Un dormitorio con la cama deshecha y el armario abierto suena mejor que un salón amplio y ordenado. Es contraintuitivo desde el punto de vista visual y correcto desde el acústico, y es una de las tensiones reales cuando se graba imagen y sonido a la vez.
Cuando esa tensión existe, hay una solución que resuelve casi siempre: grabar el sonido por separado del plano bonito, con la voz capturada en la esquina blanda de la habitación y la imagen en el sitio que interesa visualmente.
El ruido que se deja de oír
El fenómeno perceptivo más peligroso al grabar es la adaptación al ruido constante. A los cinco minutos en una habitación, el sistema auditivo deja de registrar el zumbido del frigorífico o el murmullo del aire acondicionado. La grabadora no se adapta.
De ahí la utilidad de la comprobación previa con auriculares, que interrumpe esa adaptación y devuelve la percepción del fondo.
Conviene también anticipar los ruidos intermitentes, que son peores que los constantes porque no se pueden reducir de forma uniforme: un ascensor, una nevera que arranca, tráfico irregular, obras. Con los constantes se puede convivir. Con los intermitentes hay que esperar o cambiar de sitio.
Grabar bien también es hablar bien
Una parte de la calidad percibida no es técnica. La respiración audible, la boca seca, la velocidad excesiva y la entonación plana producen tomas que ninguna mezcla arregla.
Tres correcciones sencillas: beber agua antes y no durante, separar la respiración de las frases dejando un instante entre unidades, y hablar algo más despacio de lo que parece natural, porque el nerviosismo acelera de forma sistemática.
Y una que tiene que ver con la escritura: un texto que se puede decir se dice mejor. Buena parte de los problemas de interpretación son problemas de frases mal construidas, algo que tratamos en escribir para el oído.
Lo que se corrige después, y en qué orden
El procesamiento posterior de una voz bien grabada es poco y sencillo. En orden.
Limpieza de fondo, con moderación. Una reducción de ruido suave elimina el zumbido residual. Una agresiva produce una voz con artefactos metálicos que suena peor que el ruido que quitaba.
Filtro de graves, para eliminar la energía por debajo del rango de la voz, donde solo hay ruido de manipulación y de ambiente.
Compresión suave, para igualar las diferencias entre las frases más y menos enfáticas sin destruir la dinámica.
Nivel final, referido a una sonoridad consistente entre piezas. Las recomendaciones EBU R 128 y UIT BS.1770 describen cómo medirla, lo que evita que cada pieza suene a un volumen distinto.

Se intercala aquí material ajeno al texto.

(** ** Reading *)

Definition ArmRead (id : Z) : Io () :=
  c ← getC id;
  if c.(c_closed) || c.(c_read_source) || c.(c_parsing) then mret ()
  else updC id (set_c_read_source true).

(** [Parse]: hand a frame body to the parser pool. *)
Definition Parse (id : Z) (payload : string) : Io () :=
  s ← getS;
  if negb (s.(s_parse_jobs) <? kMaxJobs) then Close id
  else
    updC id (λ c, set_c_read_source false (set_c_parsing true c));;
    pushed ← read io_push;
    if negb pushed then Close id
    else modS (λ s, set_s_parse_jobs (s.(s_parse_jobs) + 1)
                      (set_s_parse (s.(s_parse) ++ [(id, payload)]) s)).

(** A complete frame at the head of the input: its body and the rest. *)
Definition take_frame (input : string) : option (string * string) :=
  if size input <? 4 then None
  else
    let n := Z.to_nat (frame_size input) in
    if size input >=? frame_size input + 4
    then Some (take_str n (drop_str 4 input), drop_str n (drop_str 4 input)) else None.

(** The header announces an empty or too large frame. *)
Definition bad_frame (input : string) : bool :=
  (size input >=? 4) && ((frame_size input =? 0) || (frame_size input >? kMaxFrame)).

(** The loop of [Receive]: each turn that does not return reads at least one
    byte, and the input never exceeds a frame and one buffer. *)
Fixpoint receive_loop (fuel : nat) (id : Z) : Io () :=
  match fuel with
  | O => mret ()
  | S fuel' =>
      c ← getC id;
      if bad_frame c.(c_input) then Close id
      else
        match take_frame c.(c_input) with
        | Some (payload, rest) => updC id (set_c_input rest);; Parse id payload
        | None =>
            r ← read (λ n, io_recv n id);
            match r with
            | RecvBlocked => ArmRead id
            | RecvEnd => Close id
            | Received bytes =>
                if empty bytes then Close id
                else
                  (if empty c.(c_input) then t ← read io_time; updC id (set_c_last_input t)
                   else mret ());;
                  updC id (λ c, set_c_input (c.(c_input) +:+ bytes) c);;
                  if size c.(c_input) + size bytes >? kMaxFrame + 8192 + 4 then Close id
                  else receive_loop fuel' id
            end
        end
  end.

Definition receive_fuel : nat := Z.to_nat (kMaxFrame + 8192 + 8).

Definition Receive (id : Z) : Io () :=
  s ← getS;
  let c := connection id s in
  if c.(c_closed) || c.(c_parsing) || s.(s_stopping) then mret () else receive_loop receive_fuel id.

(** ** Executing a request *)

(** [identity_.IsAlive] of the peer of a connection. *)
Definition alive (id : Z) : Io bool :=
  c ← getC id;
  r ← read (λ n, IsAlive inv_fs (io_kernel n id) c.(c_peer).(p_pid) c.(c_peer).(p_uid) c.(c_process));
  match r with Some b => mret b | None => throwS end.

Definition internal_field (m : Message) : bool :=
  existsb (λ f, empty f.1 || front_is "_" f.1) (items m).

Definition handshake_failed (c : Connection) (request : Message) : bool :=
  negb (eqs (Get request "v") "1") || empty (Get request "method") ||
  (match ParseNumber (Get request "id") with Some id => id <=? 0 | None => true end) ||
  (negb c.(c_hello) && negb (eqs (Get request "method") "hello")).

Lo que no aparece en esta lista, deliberadamente: ninguna herramienta que prometa arreglar una grabación mala. Existen y funcionan hasta cierto punto, y su resultado sigue siendo peor que haber colocado bien el micrófono.
La segunda toma es gratis
Una costumbre que ahorra mucho trabajo: grabar siempre la voz dos veces seguidas, sin cambiar nada.
La segunda toma casi siempre es mejor, porque la primera funciona como calentamiento. Y tener dos permite reparar en montaje una palabra tropezada sin volver a grabar, porque las condiciones acústicas son idénticas.
El coste es un minuto. El coste de descubrir un defecto irreparable cuando ya se ha desmontado todo es una tarde.